▶ **BRIEF**
Work out how many lines in the listing below carry the word "httptest". Give that number alone.

▶ **DATA SHOWN**
Lemma in_order_request_served_witness :
  Z.of_nat 0 = index two_routes /\
  ServeHTTP two_routes httptest.NewRecorder (NewRequest "GET" "/foo") =
    ({| routes := <[0 := mark_visited
                          (route_of (Resp "GET" "/foo" 200 EmptyString))]>
                    (routes two_routes);
        index := wrap_int (index two_routes + 1);
        errors := errors two_routes |},
     handler (route_of (Resp "GET" "/foo" 200 EmptyString))
       httptest.NewRecorder (NewRequest "GET" "/foo")).
Proof.
  split; [reflexivity|].
  apply (in_order_request_served two_routes httptest.NewRecorder
           (NewRequest "GET" "/foo") 0
           (route_of (Resp "GET" "/foo" 200 EmptyString))).
  - reflexivity.
  - reflexivity.
  - reflexivity.
  - intros j rj Hj. lia.
  - reflexivity.
Defined.

(** *** Routes waiting for a request *)

Lemma pending_app (rs1 rs2 : list route) (m p : string) :
  pending (rs1 ++ rs2) m p = pending rs1 m p + pending rs2 m p.
Proof. unfold pending. now rewrite List.filter_app, length_app. Qed.

Lemma pending_cons (rte : route) (rs : list route) (m p : string) :
  pending (rte :: rs) m p =
  (if candidate rte m p then 1 else 0) + pending rs m p.
Proof.
  unfold pending. cbn [List.filter]. now destruct (candidate rte m p).
Qed.

Lemma candidate_mark_visited (x : route) (m p : string) :
  candidate (mark_visited x) m p = false.
Proof. reflexivity. Qed.

Lemma pending_mark (rs : list route) (k : nat) (x : route) (m p : string) :
  rs !! k = Some x ->
  pending (<[k := mark_visited x]> rs) m p =
  pending rs m p - (if candidate x m p then 1 else 0).
Proof.
  intros Hk. rewrite <- (take_drop_middle rs k x Hk) at 2.
  rewrite <- (take_drop_middle rs k x Hk) at 1.
  assert (length (take k rs) = k) as Hlen.
  { rewrite length_take. apply lookup_lt_Some in Hk. lia. }
  rewrite <- Hlen at 1. rewrite insert_middle, !pending_app, !pending_cons.
  rewrite candidate_mark_visited. destruct (candidate x m p); lia.
Qed.

Lemma match_from_None_pending (rs : list route) (i : nat) (idx : Z)
    (m p : string) :
  match_from i rs idx m p = None <-> pending rs m p = 0.
Proof.
  revert i. induction rs as [|rte rs IH]; intros i.
  - split; reflexivity.
  - rewrite match_from_unfold, pending_cons.
    destruct (candidate rte m p).
    + split; [discriminate | cbn; lia].
    + rewrite IH. cbn. reflexivity.
Qed.

Lemma candidate_key (x : route) (m p : string) :
  visited x = false ->
  candidate x m p = true <-> route_key x = (m, p).
Proof.
  intros Hv. rewrite candidate_true. unfold route_key. split.
  - intros (_ & -> & ->). reflexivity.
  - intros [= -> ->]. now repeat split.
Qed.

(** X4. A dispatch uses up exactly one of the routes waiting for its own
    method and path (none when none is waiting) and never a route that
    waits for another method or path. *)
Theorem dispatch_consumes_one_pending (r : Router) (w : http.ResponseWriter)
    (req : http.Request) (m p : string) :
  pending (routes (ServeHTTP r w req).1) m p =
  pending (routes r) m p - (if decide (req_key req = (m, p)) then 1 else 0).
Proof.
  destruct (ServeHTTP_cases r w req)
    as [[Hnone ->]|(k & b & x & _ & Hk & Hv & Hkey & ->)]; cbn [fst routes].
  - destruct (decide (req_key req = (m, p))) as [[= <- <-]|_]; [|lia].
    apply match_from_None_pending in Hnone. rewrite Hnone. reflexivity.
  - rewrite (pending_mark _ _ _ _ _ Hk).
    destruct (candidate x m p) eqn:Hc.
    + apply (candidate_key x m p Hv) in Hc.
      rewrite decide_True; [reflexivity|].
      unfold req_key. congruence.
    + rewrite decide_False; [reflexivity|].
      intros Heq. apply not_true_iff_false in Hc. apply Hc.
      apply (candidate_key x m p Hv). unfold req_key in Heq. congruence.
Qed.

(** X5. A route answers one request only: when at most one route is
    waiting for the method and path of a request, dispatching that
    request a second time finds nothing, so the second response is the
    404 and an ["Unexpected request"] diagnostic is recorded. *)
Theorem route_serves_one_request (r : Router) (w w' : http.ResponseWriter)
    (req : http.Request) :
  pending (routes r) (http.Method req) (url.Path (http.URL req)) <= 1 ->
  let r1 := (ServeHTTP r w req).1 in
  ServeHTTP r1 w' req =
    ({| routes := routes r1; index := wrap_int (index r1 + 1);
        errors := errors r1 ++
          ["Unexpected request: " +:+ http.Method req +:+ " " +:+
           url.Path (http.URL req)] |},
     w' ++ [http.CallWriteHeader 404;
            http.CallWrite ("404 page not found" +:+ fmt.newline)]).
Proof.
  intros Hle r1. rewrite <- (NotFound_calls w' req).
  apply ServeHTTP_unmatched. apply match_from_None_pending. unfold r1.
  destruct (ServeHTTP_cases r w req)
    as [[Hnone ->]|(k & b & x & _ & Hk & Hv & Hkey & ->)]; cbn [fst routes].
  - now apply match_from_None_pending in Hnone.
  - rewrite (pending_mark _ _ _ _ _ Hk).
    apply (candidate_key x _ _ Hv) in Hkey. rewrite Hkey. lia.
Qed.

▶ **RESPONSE TO THIS EXERCISE**
3